**REQUIREMENT**
Copy every line of the data that contains the string "resources".

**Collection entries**
==================================================

(** [if t not in resource_groups: resource_groups[t] = []] followed by
    [resource_groups[t].append(resource)] *)
Fixpoint group_append (resource_type : value) (resource : resource)
                      (resource_groups : groups) : groups :=
match resource_groups with
| [] => [(resource_type, [resource])]
| (t, l) :: rest =>
    if key_eqb resource_type t then (t, l ++ [resource]) :: rest
    else (t, l) :: group_append resource_type resource rest
end.

Fixpoint group_by_type (resources : list resource) (resource_groups : groups) : R groups :=
match resources with
| [] => inr resource_groups
| resource :: rest =>
    let resource_type := dict_get_default "resource_type" (VStr "Unknown") resource in
    if is_container resource_type then inl (TypeError "unhashable type")
    else group_by_type rest (group_append resource_type resource resource_groups)
end.

Definition format_group (table_format : string) (group : value * list resource) : R (list string) :=
let (resource_type, resource_list) := group in
let header := (newline ++ "## " ++ str py_repr resource_type ++ "s" ++ newline)%string in
table <~ (if is_str "EC2 Instance" resource_type
          then _format_ec2_instances_table resource_list table_format
          else if is_str "EBS Volume" resource_type
          then _format_volumes_table resource_list table_format
          else if is_str "Network Interface" resource_type
          then _format_network_interfaces_table resource_list table_format
          else if is_str "EBS Snapshot" resource_type
          then _format_snapshots_table resource_list table_format
          else if is_str "AMI" resource_type
          then _format_amis_table resource_list table_format
          else if is_str "Security Group" resource_type
          then _format_security_groups_table resource_list table_format
          else if is_str "Elastic IP" resource_type
          then _format_elastic_ips_table resource_list table_format
          else _format_generic_table resource_list table_format) ;;
inr [header; table].
(** * The USGS earthquake dashboard ([earthquake_dashboard.py])

    A shallow embedding of the script's data pipeline: the cached
    [load_data] (fetch, [pd.json_normalize], column selection, coordinate
    decomposition, [pd.to_datetime], the two magnitude filters), the sidebar
    slider, the threshold filter and the three presentation branches.

    Python values are the objects [response.json()] builds; floats are
    binary64 ([PrimFloat.float]); an exception is a result; what a run puts
    on the page is the list of its elements. The provider, the slider
    widget and the clock are arguments, and so is what pandas decides on its
    own or differently from one version to the next: which times beyond the
    nanosecond range [to_datetime] accepts, the order [sort_values] leaves
    among rows of equal date, and what a [mean] comes to. The rest of what
    the script uses of pandas, Streamlit and Python's built-ins is written
    out where it is used. *)

From Stdlib Require Import ZArith List Ascii String Bool Lia Floats Sorted Permutation.
From stdpp Require Import base option list gmap strings.
Set Warnings "-inexact-float,-register-all".
Local Open Scope Z_scope.

(** ** Python objects decoded from JSON *)

(** [json.loads] gives [None], [bool], [int], [float] (also [NaN] and the
    infinities, which Python's decoder accepts), [str], [list] and [dict].
    A dict is kept as its list of members in insertion order, each key
    once. *)
Inductive json : Type :=
  | JNull
  | JBool (b : bool)
  | JInt (z : Z)
  | JFloat (f : float)
  | JStr (s : string)
  | JArr (items : list json)
  | JObj (members : list (string * json)).

(** ** Exceptions *)

(** The classes are indicative: the script only ever looks at whether
    something was raised ([except Exception as e]) and prints [e]. *)
Inductive exn : Type :=
  | RequestException
  | JSONDecodeError
  | KeyError
  | IndexError
  | TypeError
  | ValueError
  | NotImplementedError
  | OutOfBoundsDatetime
  | OverflowError
  | StreamlitAPIException.

Inductive result (A : Type) : Type :=
  | Ok (a : A)
  | Raise (e : exn).
Arguments Ok {A} a.
Arguments Raise {A} e.

#[global] Instance result_ret : MRet result := fun _ a => Ok a.
#[global] Instance result_bind : MBind result :=
  fun _ _ f m => match m with Ok a => f a | Raise e => Raise e end.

==================================================

**TASK RESULT**
Fixpoint group_by_type (resources : list resource) (resource_groups : groups) : R groups :=
match resources with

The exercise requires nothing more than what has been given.